The results showed that, on average, GPs are spending 24.4 hours consulting with patients a week, and the non-patient-facing activities such as paperwork, teaching, practice management and on-call work take up 11.5 hours a week, totalling 35.9 hours a week. The 2020 survey results were 34.8 hours a week.

At last month’s GP23: the Conference for General Practice, we launched our project “Your work counts”. Hopefully every GP attendee picked up one of our badges.

The aim of the project is to investigate how much work GPs and rural hospital doctors are really doing, what a reasonable 40-hour week looks like, and what is a safe GP-to-patient ratio.

As GPs, we know that our work encompasses so much more than just seeing patients. Over the years our consultations have evolved to include different ways of consulting with our patients – as well as the traditional face-to-face consults, we now provide consults via phone, video, electronic and other messaging platforms.

There is also significant non-contact clinical work, practice improvement, clinical governance, liaising with our multidisciplinary teams, after-hours, teaching, training and continuing medical education.

The college asked members who attended GP23 to visit our stand and add their data to an interactive graph. This consisted of putting a numbered white dot on a giant graph to represent how many hours they are currently working each week, regardless of how many they are paid for, and how many patients are registered to them. They were then to add a numbered yellow dot to represent how many hours they would work if they were paid for all the hours they worked, and how many patients they thought they could have registered to them.

Some GPs are happy with the hours they are doing and the patient numbers they have, but the consensus from everybody who took part in this exercise was that, put simply, specialist GPs and rural hospital doctors want to be paid fairly for all the work they do.

Common feedback was that, if paid fairly, many would be able to reduce the hours they work in the evenings and on weekends catching up on their essential noncontact work.

College advocacy on this topic has been ongoing for many years and recommendations have included:

  • Fellowship in general practice should come with an increase in remuneration – as it does for every other medical specialty.
  • GPs should be funded for non-contact clinical time in line with other senior medical officers. This time could be spent on patient administration and follow-up.
  • Specialist GPs and rural hospital doctors should be financially supported to receive professional supervision and/or support to address the high levels of burnout and stress.
  • Continuous professional development training costs should also be paid to specialist GPs and rural hospital doctors in the same way as hospital-based specialists.

The second activity was asking GPs how they spend their time so we can start to illustrate all the different tasks that GPs do.

To date, results show only 55 per cent of our time is spent doing consultations. This is important because that consultation time is often what is used as the basis for GP remuneration and patient allocation with relation to workforce planning.

The college is doing this work because we want to better understand GPs’ actual workloads and how they have evolved over time. When we have the opportunity to provide feedback on capitation and funding models, we will have up-to-date, accurate data showcasing the amount of work that we are providing, and the value of that work, in our communities every day.

Having this information provides us with a blueprint of what a true full-time equivalent looks like and we can implement this model and ensure that each practice has what it needs to serve its population, while noting the differences between practices, practitioners and communities is varied, but still is essential and valued.
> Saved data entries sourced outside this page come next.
(** * Directed connectivity (dDTF) and surrogate significance testing

    A shallow embedding of [mGrangerdDTF.py] and [mGrangerStats2.py].

    Numbers.  The Python code computes with IEEE doubles; here a float is a
    real number ([R]) and a complex float is a pair of reals, so rounding is
    not modelled.  Where the code can divide by zero, the [nan] or [inf]
    that numpy reports is modelled explicitly: no result below rests on
    what the total division of [R] returns for a zero divisor.

    Arrays.  A numpy array is a nested list, outermost axis first.  An array
    with an empty leading axis is the empty list, so the lengths of its
    trailing axes are read as [0]; [compute_E_f], which is handed the
    residuals of a series, reads residuals without rows as an array that
    still has columns.

    Control.  A Python call either returns, raises, or returns an array that
    holds non-finite entries: see [py]. *)

From Stdlib Require Import Reals Lra Lia.
From stdpp Require Import base list.

(** ** Outcomes of a Python call *)

Module Py.

(** The exceptions numpy raises in the modelled code. *)
Inductive exn := IndexError | ValueError | LinAlgError.

(** [Ok a]: the call returns [a].  [Raise e]: it raises [e].  [NonFinite]:
    it goes on with [inf]/[nan] entries (numpy only warns); where those
    entries end up follows IEEE-754 and is not tracked. *)
Inductive py (A : Type) := Ok (a : A) | Raise (e : exn) | NonFinite.
Arguments Ok {A} a.
Arguments Raise {A} e.
Arguments NonFinite {A}.

#[export] Instance py_ret : MRet py := @Ok.
#[export] Instance py_bind : MBind py := λ A B f m,
  match m with Ok a => f a | Raise e => Raise e | NonFinite => NonFinite end.
#[export] Instance py_fmap : FMap py := λ A B f m,
  match m with Ok a => Ok (f a) | Raise e => Raise e | NonFinite => NonFinite end.

(** [l[i]] for [0 <= i]: IndexError out of range. *)
Definition getitem {A} (l : list A) (i : nat) : py A :=
  match l !! i with Some x => Ok x | None => Raise IndexError end.

(** [m[i, j]]. *)
Definition getitem2 {X} (m : list (list X)) (i j : nat) : py X :=
  row ← getitem m i; getitem row j.

(** A [for] loop that threads the mutated state [s] through its body. *)
Fixpoint foldM {S X} (body : S → X → py S) (s : S) (xs : list X) : py S :=
  match xs with
  | [] => Ok s
  | x :: xs' => s' ← body s x; foldM body s' xs'
  end.

(** A loop (or comprehension) that produces one value per element. *)
Fixpoint forM {X Y} (f : X → py Y) (xs : list X) : py (list Y) :=
  match xs with
  | [] => Ok []
  | x :: xs' => y ← f x; ys ← forM f xs'; Ok (y :: ys)
  end.

End Py.
Import Py.

(** ** numpy on real arrays *)

Module NumPy.

Local Open Scope R_scope.

Abbreviation vector := (list R).
Abbreviation matrix := (list (list R)).
Abbreviation tensor := (list (list (list R))).

(** [np.zeros_like] on a 2-D array. *)
Definition zeros_like (m : matrix) : matrix := map (map (λ _, 0)) m.

(** The sum of the products of two equally long 1-D arrays. *)
Definition dot (u v : vector) : R := foldr (λ ab acc, ab.1 * ab.2 + acc) 0 (zip u v).

Definition mat_vec (m : matrix) (v : vector) : vector := map (λ row, dot row v) m.

Definition vsub (u v : vector) : vector := zip_with Rminus u v.

(** What [A[i]] is for the array [A] handed to [compute_E]: a row of a 2-D
    array or a matrix of a 3-D one. *)
Inductive ndarray := Arr2 (m : matrix) | Arr3 (t : tensor).
Inductive item := Row (v : vector) | Mat (m : matrix).
(** What [np.dot] returns on those. *)
Inductive dotval := Scalar (r : R) | Vector (v : vector).

(** [A.shape]. *)
Definition shape (A : ndarray) : list nat :=
  match A with
  | Arr2 m => [length m; length (default [] (head m))]
  | Arr3 t => [length t; length (default [] (head t));
               length (default [] (head (default [] (head t))))]
  end.

(** [A.shape[0]]. *)
Definition shape0 (A : ndarray) : nat :=
  match A with Arr2 m => length m | Arr3 t => length t end.

(** [A[i]]. *)
Definition index0 (A : ndarray) (i : nat) : py item :=
  match A with
  | Arr2 m => Row <$> getitem m i
  | Arr3 t => Mat <$> getitem t i
  end.

(** [np.dot(a, v)] for a 1-D [v]: the inner product for a 1-D [a], the
    matrix-vector product for a 2-D [a]; ValueError when the last axis of
    [a] and [v] differ in length. *)
Definition np_dot (a : item) (v : vector) : py dotval :=
  match a with
  | Row u =>
      if decide (length u = length v) then Ok (Scalar (dot u v)) else Raise ValueError
  | Mat m =>
      Vector <$> forM (λ row, if decide (length row = length v)
                               then Ok (dot row v) else Raise ValueError) m
  end.

(** [row -= d] on a 1-D [row]: a scalar and a one-element array broadcast. *)
Definition isub (row : vector) (d : dotval) : py vector :=
  match d with
  | Scalar s => Ok (map (λ x, x - s) row)
  | Vector v =>
      if decide (length v = length row) then Ok (vsub row v)
      else match v with
           | [s] => Ok (map (λ x, x - s) row)
           | _ => Raise ValueError
           end
  end.

End NumPy.
Import NumPy.

(** ** Complex numbers and numpy on complex arrays *)

Module Cx.

Local Open Scope R_scope.

Record C := mkC { re : R; im : R }.

#[export] Instance R_eq_dec : EqDecision R := Req_dec_T.
#[export] Instance C_eq_dec : EqDecision C.
Proof. solve_decision. Defined.
#[export] Instance C_inhabited : Inhabited C := populate (mkC 0 0).
#[export] Instance R_inhabited : Inhabited R := populate 0.
#[export] Instance Rlt_decision : RelDecision Rlt := Rlt_dec.

Definition C0 : C := mkC 0 0.
Definition C1 : C := mkC 1 0.
Definition Ci : C := mkC 0 1.
Definition RtoC (x : R) : C := mkC x 0.

Definition Cadd (z w : C) : C := mkC (re z + re w) (im z + im w).
Definition Csub (z w : C) : C := mkC (re z - re w) (im z - im w).
Definition Cmul (z w : C) : C :=
  mkC (re z * re w - im z * im w) (re z * im w + im z * re w).
Definition Cconj (z : C) : C := mkC (re z) (- im z).
Definition Cscale (r : R) (z : C) : C := mkC (r * re z) (r * im z).
(** [np.abs] of a complex number. *)
Definition Cabs (z : C) : R := sqrt (re z * re z + im z * im z).
(** [1 / w] for [w <> 0]. *)
Definition Cinv (w : C) : C :=
  mkC (re w / (re w * re w + im w * im w)) (- im w / (re w * re w + im w * im w)).

(** [z / w] on complex floats: a zero divisor gives [inf]/[nan], with a
    RuntimeWarning and no exception. *)
Definition Cdiv (z w : C) : py C :=
  if decide (w = C0) then NonFinite else Ok (Cmul z (Cinv w)).

(** [z / m] for a real [m], one array entry: [None] is the non-finite
    result of a zero divisor ([nan + nanj] for [0 / 0]). *)
Definition Cdiv_real (z : C) (m : R) : option C :=
  if decide (m = 0) then None else Some (mkC (re z / m) (im z / m)).

(** [np.exp(1j * theta)]. *)
Definition cis (theta : R) : C := mkC (cos theta) (sin theta).

(** [exp(1j * q * pi / 2)] for a whole number [q] of quarter turns. *)
Definition unit_quarter (q : nat) : C :=
  match (q mod 4)%nat with
  | 0%nat => C1
  | 1%nat => Ci
  | 2%nat => mkC (-1) 0
  | _ => mkC 0 (-1)
  end.

Definition csum (zs : list C) : C := foldr Cadd C0 zs.

Abbreviation cvector := (list C).
Abbreviation cmatrix := (list (list C)).
Abbreviation ctensor := (list (list (list C))).

(** [m.shape[1]] of a 2-D array, [t.shape[1]] and [t.shape[2]] of a 3-D one. *)
Definition ncols {X} (m : list (list X)) : nat := length (default [] (head m)).
Definition axis1 {X} (t : list (list (list X))) : nat := length (default [] (head t)).
Definition axis2 {X} (t : list (list (list X))) : nat := ncols (default [] (head t)).

(** The cell [(i, j)] of a 2-D array, when there is one. *)
Definition cell {X} (d : list (list X)) (i j : nat) : option X := d !! i ≫= (.!! j).

(** [m[i, j]] where the indices are known to be in range. *)
Definition item2 {X} `{Inhabited X} (m : list (list X)) (i j : nat) : X :=
  (m !!! i) !!! j.

(** [m[f, i, j]] where the indices are known to be in range. *)
Definition item3 {X} `{Inhabited X} (t : list (list (list X))) (f i j : nat) : X :=
  item2 (t !!! f) i j.

(** A 2-D array of shape [(rows, cols)], a 3-D array whose slices have it. *)
Definition rect {X} (rows cols : nat) (m : list (list X)) : Prop :=
  length m = rows ∧ Forall (λ row, length row = cols) m.
Definition rect3 {X} (rows cols : nat) (t : list (list (list X))) : Prop :=
  Forall (rect rows cols) t.

(** [m.T] of a 2-D array. *)
Definition transpose {X} `{Inhabited X} (m : list (list X)) : list (list X) :=
  map (λ c, map (λ row, row !!! c) m) (seq 0 (ncols m)).

(** [np.fft.fft]: [A_k = sum_m a_m exp(-2 pi i m k / n)]. *)
Definition fft (a : cvector) : cvector :=
  let n := length a in
  map (λ k, csum (imap (λ m a_m, Cmul a_m (cis (- (2 * PI * INR m * INR k / INR n)))) a))
      (seq 0 n).

(** [np.fft.ifft]: [a_m = (1/n) sum_k A_k exp(2 pi i m k / n)]. *)
Definition ifft (A : cvector) : cvector :=
  let n := length A in
  map (λ m, Cscale (/ INR n)
              (csum (imap (λ k A_k, Cmul A_k (cis (2 * PI * INR m * INR k / INR n))) A)))
      (seq 0 n).

(** [np.fft.fft2] of a real 2-D array:
    [A_kl = sum_m sum_n a_mn exp(-2 pi i (m k / M + n l / N))];
    ValueError on an axis of length zero. *)
Definition fft2 (a : matrix) : py cmatrix :=
  let M := length a in
  let N := ncols a in
  if decide (M = 0 ∨ N = 0)%nat then Raise ValueError
  else Ok (map (λ k, map (λ l,
         csum (imap (λ m row,
           csum (imap (λ n a_mn,
             Cmul (RtoC a_mn)
                  (cis (- (2 * PI * (INR m * INR k / INR M + INR n * INR l / INR N)))))
             row)) a))
         (seq 0 N)) (seq 0 M)).

(** [np.linspace(lo, hi, num)]: [num] points from [lo] in steps of
    [(hi - lo) / (num - 1)]; the single point [lo] for [num = 1]. *)
Definition linspace (lo hi : R) (num : nat) : list R :=
  if decide (num = 1)%nat then [lo]
  else map (λ k, lo + INR k * ((hi - lo) / INR (num - 1))) (seq 0 num).

(** [np.fft.fftfreq(n)[k]]: [0, 1, ..., (n-1)//2, -(n//2), ..., -1], over [n]. *)
Definition fftfreq (n k : nat) : R :=
  if decide (k ≤ (n - 1) / 2)%nat then INR k / INR n else (INR k - INR n) / INR n.

(** [np.eye(n)[i, j]]. *)
Definition eye (i j : nat) : C := if decide (i = j) then C1 else C0.

(** Determinant by expansion along the first row.  [np.linalg.det] and
    [np.linalg.inv] go through an LU factorisation; over the reals they
    return these values. *)
Definition sign (k : nat) : C := if Nat.even k then C1 else mkC (-1) 0.

Fixpoint det_n (n : nat) (m : cmatrix) : C :=
  match n, m with
  | S n', row0 :: rest =>
      csum (imap (λ j z, Cmul (Cmul (sign j) z) (det_n n' (map (delete j) rest))) row0)
  | _, _ => C1
  end.

Definition det (m : cmatrix) : C := det_n (length m) m.

Definition cofactor (m : cmatrix) (i j : nat) : C :=
  Cmul (sign (i + j)) (det (map (delete j) (delete i m))).

Definition square {X} (m : list (list X)) : Prop :=
  Forall (λ row, length row = length m) m.

#[export] Instance square_dec {X} (m : list (list X)) : Decision (square m).
Proof. unfold square. apply _. Defined.

(** [np.linalg.det]: LinAlgError unless the array is square. *)
Definition linalg_det (m : cmatrix) : py C :=
  if decide (square m) then Ok (det m) else Raise LinAlgError.

(** [np.linalg.inv]: LinAlgError unless the array is square and not
    singular; otherwise the adjugate over the determinant. *)
Definition linalg_inv (m : cmatrix) : py cmatrix :=
  if decide (square m) then
    if decide (det m = C0) then Raise LinAlgError
    else Ok (map (λ i, map (λ j, Cmul (cofactor m j i) (Cinv (det m)))
                           (seq 0 (length m))) (seq 0 (length m)))
  else Raise LinAlgError.

(** The matrix product of two 2-D arrays and the unit matrix [np.eye(n)],
    to state what an inverse is. *)
Definition Copp (z : C) : C := mkC (- re z) (- im z).

Definition matmul (a b : cmatrix) : cmatrix :=
  map (λ row, map (λ j, csum (imap (λ k x, Cmul x (item2 b k j)) row)) (seq 0 (ncols b))) a.

Definition identity (n : nat) : cmatrix :=
  map (λ i, map (λ j, eye i j) (seq 0 n)) (seq 0 n).

(** [x * y] on arrays, one axis: equal lengths pair up, a length-one axis
    is stretched, anything else is a ValueError. *)
Definition broadcast {X Y Z} (f : X → Y → py Z) (a : list X) (b : list Y) : py (list Z) :=
  if decide (length a = length b) then forM (λ ab, f ab.1 ab.2) (zip a b)
  else match a, b with
       | [x], _ => forM (f x) b
       | _, [y] => forM (λ x, f x y) a
       | _, _ => Raise ValueError
       end.

(** [target[...] = value] on a 2-D target of the given shape: the value is
    stretched along length-one axes, anything else is a ValueError. *)
Definition stretch {X} (n : nat) (l : list X) : py (list X) :=
  if decide (length l = n) then Ok l
  else match l with
       | [x] => Ok (replicate n x)
       | _ => Raise ValueError
       end.

Definition assign2 {X} (rows cols : nat) (value : list (list X)) : py (list (list X)) :=
  value' ← stretch rows value; forM (stretch cols) value'.

(** [np.var] of a complex array, flattened: the mean of [|x - mean|^2];
    [nan] on an empty array. *)
Definition np_var (zs : list C) : py R :=
  match zs with
  | [] => NonFinite
  | _ => let n := INR (length zs) in
         let mean := Cscale (/ n) (csum zs) in
         Ok (foldr (λ z acc, (let d := Csub z mean in re d * re d + im d * im d) + acc) 0 zs / n)
  end.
Our plan for this project is to collect as much data as possible, using the results in our communications with the wider membership, other general practice organisations, the sector and government through our policy and advocacy work.

I encourage you to watch out for updates in ePulse and other college communications and to get involved and have your say. The more contributions we have, the more likely we will be to have the most accurate and validated dataset to present.